I would like to make an uneasy substitution here, exchanging God for the self (more on this later). I leave it to the reader to adapt these arguments at the King of Heaven. Though to put it into atheist terminology, there can be no god, because the absolute identity of any god can be disproved. Start by defining God. I don’t wish to because of indifference, but later, I will attempt a disproof anyway.
There are a number of rigorous logical and meditative arguments. The argument of the one and the many, hinted at above, is a fairly simple example. The hand is made of five fingers. Is it singular or multiple? It cannot be both, because it is only one hand. How then is it also five fingers and a palm? Cut it in half. How can it be a single hand and still two pieces? It is impossible to be both one and two. No true hand exists. We can say it is the sum of its parts, but the same logic can be applied to each part without end. And still there is no hand.
Or: If I am one, what am I? The brain, the heart? But these are merely agglomerations of cells. Is it a single cell? The proposition is absurd. Is the person identical to the body? If so, which part? If pressed, most people would say they are not the body. Yet are we different from the body? If so, why is the body such a big deal? If different, where and what is the self? If it is the mind, is it the thoughts or that which perceives the thoughts? If it is that which perceives, where is that? What does it look like? What does it feel like?
Modern physics is essentially doing this in regard to string theory and the nature of all.

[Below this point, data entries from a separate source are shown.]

Lemma transient_search_top_k (cs : list Chunk.t) (q : list R) (k : Z) :
  NoDup (map Chunk.id cs) ->
  top_k q k cs (QueryService.transient_search cs q k).
Proof.
  intros Hnd. rewrite transient_search_scores.
  set (scores := map (scored q) cs).
  pose proof (sort_by_key_perm snd true scores) as Hperm.
  pose proof (sort_by_key_sorted snd true scores) as Hsorted.
  split.
  - done.
  - intros p Hp%py_take_elem. rewrite Hperm in Hp.
    apply list_elem_of_fmap in Hp as (c & -> & Hc). by exists c.
  - unfold py_take. change (map fst ?l) with (fst <$> l). rewrite fmap_take.
    eapply sublist_NoDup; [|apply sublist_take].
    rewrite Hperm. unfold scores. change (fst <$> map (scored q) cs) with (map fst (map (scored q) cs)).
    by rewrite map_map.
  - unfold py_take. by apply sorted_take.
  - rewrite py_take_length, sort_by_key_length. unfold scores. by rewrite length_map.
  - intros c p Hc Hid Hp.
    assert (Hin : scored q c ∈ sort_by_key snd true scores).
    { rewrite Hperm. apply list_elem_of_fmap. by exists c. }
    unfold py_take in *. set (n := Z.to_nat (Z.max 0 k)) in *.
    rewrite <- (take_drop n (sort_by_key snd true scores)) in Hin, Hsorted.
    apply elem_of_app in Hin as [Hin|Hin].
    + destruct Hid. apply list_elem_of_fmap. by exists (scored q c).
    + apply (sorted_app_le _ _ _ Hsorted p (scored q c) Hp Hin).
Qed.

Strings go at about a trillion to a proton and every time one makes a random move, the opposite random move creates another universe, and most of the top scientists say it’s the only logical endpoint of quantum physics. But at some point, what can be said? It isn’t going to end. Reality has no bottom, nor has it edges.
‘Things are not as they seem, nor are they otherwise,’ Shakyamuni, the historical Buddha, said. This seems to assert non-existence of phenomena, but confusing emptiness with nihilism is a fatal mistake on the spiritual path. Buddhism is an amazingly positivist philosophy. From the relative standpoint, the individual devotes his life to release from suffering, first for himself, then as the heart opens, for all sentient beings, knowing it is an impossible goal. But, when the mind becomes absorbed in this active compassion, one eye upon the absolute nature, perfect happiness is inescapable. The only thing left is to help forever, liberating beings one at a time. That’s the teaching.
By seeing through the illusion of the self, peace is attained. Genuine mastery is when no situation disturbs the understanding, not even death and torment. Suffering arises as bliss. Which is to say, utter non-attachment is the goal. Why? Because all is impermanent in any event. It cannot be held onto. Whatever arises must fall, whatever is born will die. If it ceases, it cannot be Real. Non-attachment accords with truth.